Leigh Tor Rocks at Poundsgate, near New Bridge on the Dart, Devon
1800
From the collection of Cleveland Museum of Art
1800
From the collection of Cleveland Museum of Art
Leigh Tor Rocks at Poundsgate, near New Bridge on the Dart, Devon is a 1800 by John White Abbott, a Romanticism work, held at Cleveland Museum of Art.
You see a quiet hill of gray rock rising above a few cows in a misty field. The rock looks huge because the artist sat low, almost on the ground. Abbott didn’t add extra trees or people—just the rock, the cows, and the empty sky. That choice makes the moor feel wild and lonely. He painted this spot in Devon, where these rock hills, called tors, stick up like old bones from the land. If you like this spare, honest way of painting, look up the subject “england, 19th century.”

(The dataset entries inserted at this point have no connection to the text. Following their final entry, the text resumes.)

(* ===== verification/FwAppliance.v ===== *)
(** * Firewall module: the ordered appliance change ([appliance_reconcile.go])

    [ReconcileAppliance] reads five packages, and writes, commits and activates them
    in dependency order around the caller's verification gates.  The order is the
    safety property; it is stated with a log of the calls ([logged]) and an
    automaton of the allowed orders ([next]). *)

From S2P Require Export FwStage FwCompose.

Open Scope Z_scope.

Module FwAppliance.
Import FwSection FwDesired FwReconcile FwStage FwCompose.

(** ** The provider and the verification gates *)

Class ApplianceProvider (S : Type) := {
  ap_writer :: UciWriter S;
  UCIGet : string → S → S * result string Package;
  UCICommit : string → S → S * result string unit;
  ServiceConfigChange : string → S → S * result string unit;
  ReloadFirewall : S → S * result string unit;
}.

(** A callback may act on the state; [None] is Go's nil. *)
Record ApplianceVerifyCallbacks (S : Type) := mkVerify {
  SafetyBeforeNetwork : option (S → S * result string unit);
  NetworkReady : option (S → S * result string unit);
  SafetyAfterNetwork : option (S → S * result string unit);
  RuntimeReapply : option (S → S * result string unit);
}.
Arguments mkVerify {S}.
Arguments SafetyBeforeNetwork {S}. Arguments NetworkReady {S}.
Arguments SafetyAfterNetwork {S}. Arguments RuntimeReapply {S}.

Inductive ApplianceError :=
| MissingCallbacks | ReadFailed (pkg msg : string)
| DefaultsConflict | DefaultsCount (found : Z)
| PrepareFailed (pkg : string) (e : DiffError)
| StageFailed (e : StageError) | CommitFailed (pkg msg : string) | ActivateFailed (pkg msg : string)
| VerifyFailed (label msg : string) | ReapplyFailed (label msg apply : string) | RetryFailed (label msg : string)
| ReloadFailed (msg : string).

(** Go returns the changes counted so far next to the error. *)
Definition Error : Type := Z * ApplianceError.

(** ** [validateFirewallDefaults] *)

Definition required_defaults : list (string * string) :=
  [("auto_includes", "1"); ("flow_offloading", "0"); ("flow_offloading_hw", "0")].

Definition defaults_conflict (s : UCISection) : bool :=
  (uci_Type s == "defaults")
  && existsb (fun kv : string * string =>
       match uci_Options s !! kv.1 with Some got => got != kv.2 | None => false end) required_defaults.

(** Both errors can apply; a conflict is met first, in whatever order the map is walked. *)
Definition validateFirewallDefaults (current : Package) : result ApplianceError unit :=
  let count := Z.of_nat (length (List.filter (fun kv : string * UCISection => uci_Type kv.2 == "defaults") (map_to_list current))) in
  _ ← fail_if (existsb (fun kv : string * UCISection => defaults_conflict kv.2) (map_to_list current)) DefaultsConflict;
  fail_if (count != 1) (DefaultsCount count).

Definition totalMutations (all : gmap string (list Mutation)) : Z :=
  map_fold (fun _ changes total => Z.of_nat (length changes) + total) 0 all.

Definition sectionFor (composition : ApplianceComposition) (name : string) : list Section_ :=
  if name == "system" then ac_System composition
  else if name == "stubby" then ac_Stubby composition
  else if name == "dhcp" then ac_DHCP composition
  else [].

Definition packages (c : ApplianceComposition) : list (string * list Section_) :=
  [("firewall", ds_Firewall (ac_Desired c)); ("network", ds_Network (ac_Desired c));
   ("system", ac_System c); ("stubby", ac_Stubby c); ("dhcp", ac_DHCP c)].

Section appliance.
Context {S : Type} `{ApplianceProvider S} `{GoUnicode}.

(** [if err := f(ctx); err != nil { return changed, wrap(err) }] *)
Definition check (changed : Z) (wrap : string → ApplianceError) (op : S → S * result string unit) : M S Error unit :=
  wrap_err (fun msg => (changed, wrap msg)) op.

Definition verifyRuntime (verify : S → S * result string unit) (reapply : option (S → S * result string unit))
    (label : string) : M S Error unit := fun s =>
  match verify s with
  | (s1, Ok _) => (s1, Ok tt)
  | (s1, Err err) =>
      match reapply with
      | None => (s1, Err (0, VerifyFailed label err))
      | Some reapply =>
          (_ ← check 0 (ReapplyFailed label err) reapply; check 0 (RetryFailed label) verify) s1
      end
  end.

Definition prepare (name : string) (observed : Package) (desired : list Section_) : result DiffError (list Mutation) :=
  if name == "firewall" then DiffFirewall observed desired else DiffOwned observed desired.

Definition read_package (acc : gmap string Package * gmap string (list Mutation)) (item : string * list Section_)
    : M S Error (gmap string Package * gmap string (list Mutation)) :=
  let '(current, changes) := acc in
  let '(name, desired) := item in
  observed ← wrap_err (fun msg => (0, ReadFailed name msg)) (UCIGet name);
  _ ← (if name == "firewall" then of_result (fun e => (0, e)) (validateFirewallDefaults observed) else mret tt);
  mutations ← of_result (fun e => (0, PrepareFailed name e)) (prepare name observed desired);
  mret (<[name := observed]> current, <[name := mutations]> changes).

(** Stage, commit and activate one package, if it changes. *)
Definition apply_package (current : gmap string Package) (changes : gmap string (list Mutation))
    (activate : S → S * result string unit) (desired : list Section_) (changed : Z) (name : string) : M S Error Z :=
  let n := default [] (changes !! name) in
  if (length n =? 0)%nat then mret changed
  else
    _ ← wrap_err (fun e => (changed, StageFailed e)) (StageOwned name (default ∅ (current !! name)) desired);
    _ ← check changed (CommitFailed name) (UCICommit name);
    _ ← check changed (ActivateFailed name) activate;
    mret (changed + Z.of_nat (length n)).

Definition ReconcileAppliance (composition : ApplianceComposition) (verify : ApplianceVerifyCallbacks S) : M S Error Z :=
  match SafetyBeforeNetwork verify, NetworkReady verify, SafetyAfterNetwork verify with
  | Some safetyBefore, Some networkReady, Some safetyAfter =>
      '(current, changes) ← foldS read_package (∅, ∅) (packages composition);
      if totalMutations changes =? 0 then
        _ ← verifyRuntime safetyBefore (RuntimeReapply verify) "existing firewall safety";
        _ ← check 0 (VerifyFailed "existing network readiness") networkReady;
        _ ← check 0 (VerifyFailed "existing firewall safety after network") safetyAfter;
        mret 0
      else
        changed ← apply_package current changes ReloadFirewall (ds_Firewall (ac_Desired composition)) 0 "firewall";
        _ ← check changed (VerifyFailed "firewall safety before network") safetyBefore;
        changed ← apply_package current changes (ServiceConfigChange "network") (ds_Network (ac_Desired composition)) changed "network";
        _ ← check changed (VerifyFailed "network readiness") networkReady;
        _ ← check changed ReloadFailed ReloadFirewall;
        _ ← check changed (VerifyFailed "firewall safety after network") safetyAfter;
        foldS (fun changed name =>
            apply_package current changes (ServiceConfigChange name) (sectionFor composition name) changed name)
          changed ["system"; "stubby"; "dhcp"]
  | _, _, _ => fail (0, MissingCallbacks)
  end.
End appliance.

This closely observed watercolor was made in Dartmoor—an expanse of moorland in southwest England capped with a series of more than 100 exposed granite hilltops known as "tors," ranging from the monolithic to the nondescript. John White Abbott chose a low vantage point that accentuated the looming immensity of the outcrop in whose shelter a herd of cows has converged. Almost austere in its lack of superfluous detail, this small sheet suggests the untamed quality of the Devon moors.
In addition to working as a watercolorist, John White Abbott served professionally as an apothecary and surgeon.
Read the full account in the museum source.
John White Abbott (13 May 1763 – 1851) was an English surgeon and apothecary in Exeter, remembered as a keen amateur painter in both watercolour and oils. His watercolours are close in style to those of his teacher, Francis Towne.